╭─ Supplied data

(** X6: with consistent responses whose keys are plain, the call returns a
    map whose legend dict has one entry per display name:
    its keys are without repetition and are exactly the display names of
    the present classes, and the color stored under a name is "#" followed
    by the palette entry of a present class bearing that name. *)
Theorem legend_has_one_entry_per_display_name B roi map_title w ids :
  parallel_metadata B ->
  plain_keys B roi ->
  mapM int_of_str (dict_keys (present_classes B roi)) = Ok ids ->
  ids ⊆ landcover_class_values B ->
  exists m w' legend_dict,
    visualize_corine_land_cover B (ee_Geometry roi) map_title w = (Ok m, w') /\
    legend m = Some (map_title, legend_dict) /\
    NoDup (dict_keys legend_dict) /\
    (forall name,
       name ∈ dict_keys legend_dict <->
       exists k, k ∈ ids /\
         class_display_name (landcover_class_names B)
           (landcover_class_values B) k = Ok name) /\
    (forall name c,
       dict_lookup name legend_dict = Some c ->
       exists k color, k ∈ ids /\
         class_display_name (landcover_class_names B)
           (landcover_class_values B) k = Ok name /\
         class_color (landcover_class_palette B)
           (landcover_class_values B) k = Ok color /\
         c = "#" +:+ color).
Proof.
  intros Hpar _ Hids Hsub.
  destruct (comprehensions_run B roi ids Hpar Hids Hsub)
    as (filtered & ns & ps & Hf & Hns & Hps & _ & Helem).
  pose proof (mapM_Ok_length _ _ _ Hns) as Hln.
  pose proof (mapM_Ok_length _ _ _ Hps) as Hlp.
  eexists _, _, _. rewrite visualize_geometry_object.
  rewrite (visualize_geometry_run B roi map_title w filtered ns ps) by done.
  split; [reflexivity|]. split; [reflexivity|]. unfold legend_of.
  apply mapM_Ok_Forall2 in Hns, Hps.
  split_and!.
  - apply legend_fold_keys_NoDup. constructor.
  - intros name. rewrite legend_fold_keys_elem.
    rewrite fst_zip by lia. cbn. rewrite elem_of_nil. split.
    + intros [[]|(j & Hj)%list_elem_of_lookup].
      destruct (Forall2_lookup_r _ _ _ _ _ Hns Hj) as (k & Hk & Hdisp).
      exists k. split; [|done]. apply Helem. by eapply list_elem_of_lookup_2.
    + intros (k & (j & Hj)%Helem%list_elem_of_lookup & Hdisp).
      destruct (Forall2_lookup_l _ _ _ _ _ Hns Hj) as (n & Hn & Hdisp').
      right. assert (n = name) as -> by congruence.
      by eapply list_elem_of_lookup_2.
  - intros name c [Hnil|(p & Hin & ->)]%legend_fold_lookup; [done|].
    apply list_elem_of_lookup in Hin as [j Hj].
    apply lookup_zip_with_Some in Hj as (n & p' & [= <- <-] & Hn & Hp).
    destruct (Forall2_lookup_r _ _ _ _ _ Hns Hn) as (k & Hk & Hdisp).
    destruct (Forall2_lookup_l _ _ _ _ _ Hps Hk) as (p'' & Hp'' & Hcol).
    assert (p'' = p) as -> by congruence.
    exists k, p. split_and!; try done.
    apply Helem. by eapply list_elem_of_lookup_2.
Qed.

Lemma legend_has_one_entry_per_display_name_witness :
  exists m w' legend_dict,
    visualize_corine_land_cover shared_suffix_backend (ee_Geometry unit_square)
      "CORINE Land Cover Classes" empty_world = (Ok m, w') /\
    legend m = Some ("CORINE Land Cover Classes", legend_dict) /\
    NoDup (dict_keys legend_dict) /\
    (forall name,
       name ∈ dict_keys legend_dict <->
       exists k, k ∈ [1; 2] /\
         class_display_name (landcover_class_names shared_suffix_backend)
           (landcover_class_values shared_suffix_backend) k = Ok name) /\
    (forall name c,
       dict_lookup name legend_dict = Some c ->
       exists k color, k ∈ [1; 2] /\
         class_display_name (landcover_class_names shared_suffix_backend)
           (landcover_class_values shared_suffix_backend) k = Ok name /\
         class_color (landcover_class_palette shared_suffix_backend)
           (landcover_class_values shared_suffix_backend) k = Ok color /\
         c = "#" +:+ color).
Proof.
  apply (legend_has_one_entry_per_display_name shared_suffix_backend
           unit_square "CORINE Land Cover Classes" empty_world [1; 2]).
  - split; reflexivity.
  - repeat constructor.
  - reflexivity.
  - intros z Hz. exact Hz.
Defined.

╰─

Exercise brief →
Restate each line of the records above without any deviation.

Response →
(** X6: with consistent responses whose keys are plain, the call returns a
    map whose legend dict has one entry per display name:
    its keys are without repetition and are exactly the display names of
    the present classes, and the color stored under a name is "#" followed
    by the palette entry of a present class bearing that name. *)
Theorem legend_has_one_entry_per_display_name B roi map_title w ids :
  parallel_metadata B ->
  plain_keys B roi ->
  mapM int_of_str (dict_keys (present_classes B roi)) = Ok ids ->
  ids ⊆ landcover_class_values B ->
  exists m w' legend_dict,
    visualize_corine_land_cover B (ee_Geometry roi) map_title w = (Ok m, w') /\
    legend m = Some (map_title, legend_dict) /\
    NoDup (dict_keys legend_dict) /\
    (forall name,
       name ∈ dict_keys legend_dict <->
       exists k, k ∈ ids /\
         class_display_name (landcover_class_names B)
           (landcover_class_values B) k = Ok name) /\
    (forall name c,
       dict_lookup name legend_dict = Some c ->
       exists k color, k ∈ ids /\
         class_display_name (landcover_class_names B)
           (landcover_class_values B) k = Ok name /\
         class_color (landcover_class_palette B)
           (landcover_class_values B) k = Ok color /\
         c = "#" +:+ color).
Proof.
  intros Hpar _ Hids Hsub.
  destruct (comprehensions_run B roi ids Hpar Hids Hsub)
    as (filtered & ns & ps & Hf & Hns & Hps & _ & Helem).
  pose proof (mapM_Ok_length _ _ _ Hns) as Hln.
  pose proof (mapM_Ok_length _ _ _ Hps) as Hlp.
  eexists _, _, _. rewrite visualize_geometry_object.
  rewrite (visualize_geometry_run B roi map_title w filtered ns ps) by done.
  split; [reflexivity|]. split; [reflexivity|]. unfold legend_of.
  apply mapM_Ok_Forall2 in Hns, Hps.
  split_and!.
  - apply legend_fold_keys_NoDup. constructor.
  - intros name. rewrite legend_fold_keys_elem.
    rewrite fst_zip by lia. cbn. rewrite elem_of_nil. split.
    + intros [[]|(j & Hj)%list_elem_of_lookup].
      destruct (Forall2_lookup_r _ _ _ _ _ Hns Hj) as (k & Hk & Hdisp).
      exists k. split; [|done]. apply Helem. by eapply list_elem_of_lookup_2.
    + intros (k & (j & Hj)%Helem%list_elem_of_lookup & Hdisp).
      destruct (Forall2_lookup_l _ _ _ _ _ Hns Hj) as (n & Hn & Hdisp').
      right. assert (n = name) as -> by congruence.
      by eapply list_elem_of_lookup_2.
  - intros name c [Hnil|(p & Hin & ->)]%legend_fold_lookup; [done|].
    apply list_elem_of_lookup in Hin as [j Hj].
    apply lookup_zip_with_Some in Hj as (n & p' & [= <- <-] & Hn & Hp).
    destruct (Forall2_lookup_r _ _ _ _ _ Hns Hn) as (k & Hk & Hdisp).
    destruct (Forall2_lookup_l _ _ _ _ _ Hps Hk) as (p'' & Hp'' & Hcol).
    assert (p'' = p) as -> by congruence.
    exists k, p. split_and!; try done.
    apply Helem. by eapply list_elem_of_lookup_2.
Qed.

Lemma legend_has_one_entry_per_display_name_witness :
  exists m w' legend_dict,
    visualize_corine_land_cover shared_suffix_backend (ee_Geometry unit_square)
      "CORINE Land Cover Classes" empty_world = (Ok m, w') /\
    legend m = Some ("CORINE Land Cover Classes", legend_dict) /\
    NoDup (dict_keys legend_dict) /\
    (forall name,
       name ∈ dict_keys legend_dict <->
       exists k, k ∈ [1; 2] /\
         class_display_name (landcover_class_names shared_suffix_backend)
           (landcover_class_values shared_suffix_backend) k = Ok name) /\
    (forall name c,
       dict_lookup name legend_dict = Some c ->
       exists k color, k ∈ [1; 2] /\
         class_display_name (landcover_class_names shared_suffix_backend)
           (landcover_class_values shared_suffix_backend) k = Ok name /\
         class_color (landcover_class_palette shared_suffix_backend)
           (landcover_class_values shared_suffix_backend) k = Ok color /\
         c = "#" +:+ color).
Proof.
  apply (legend_has_one_entry_per_display_name shared_suffix_backend
           unit_square "CORINE Land Cover Classes" empty_world [1; 2]).
  - split; reflexivity.
  - repeat constructor.
  - reflexivity.
  - intros z Hz. exact Hz.
Defined.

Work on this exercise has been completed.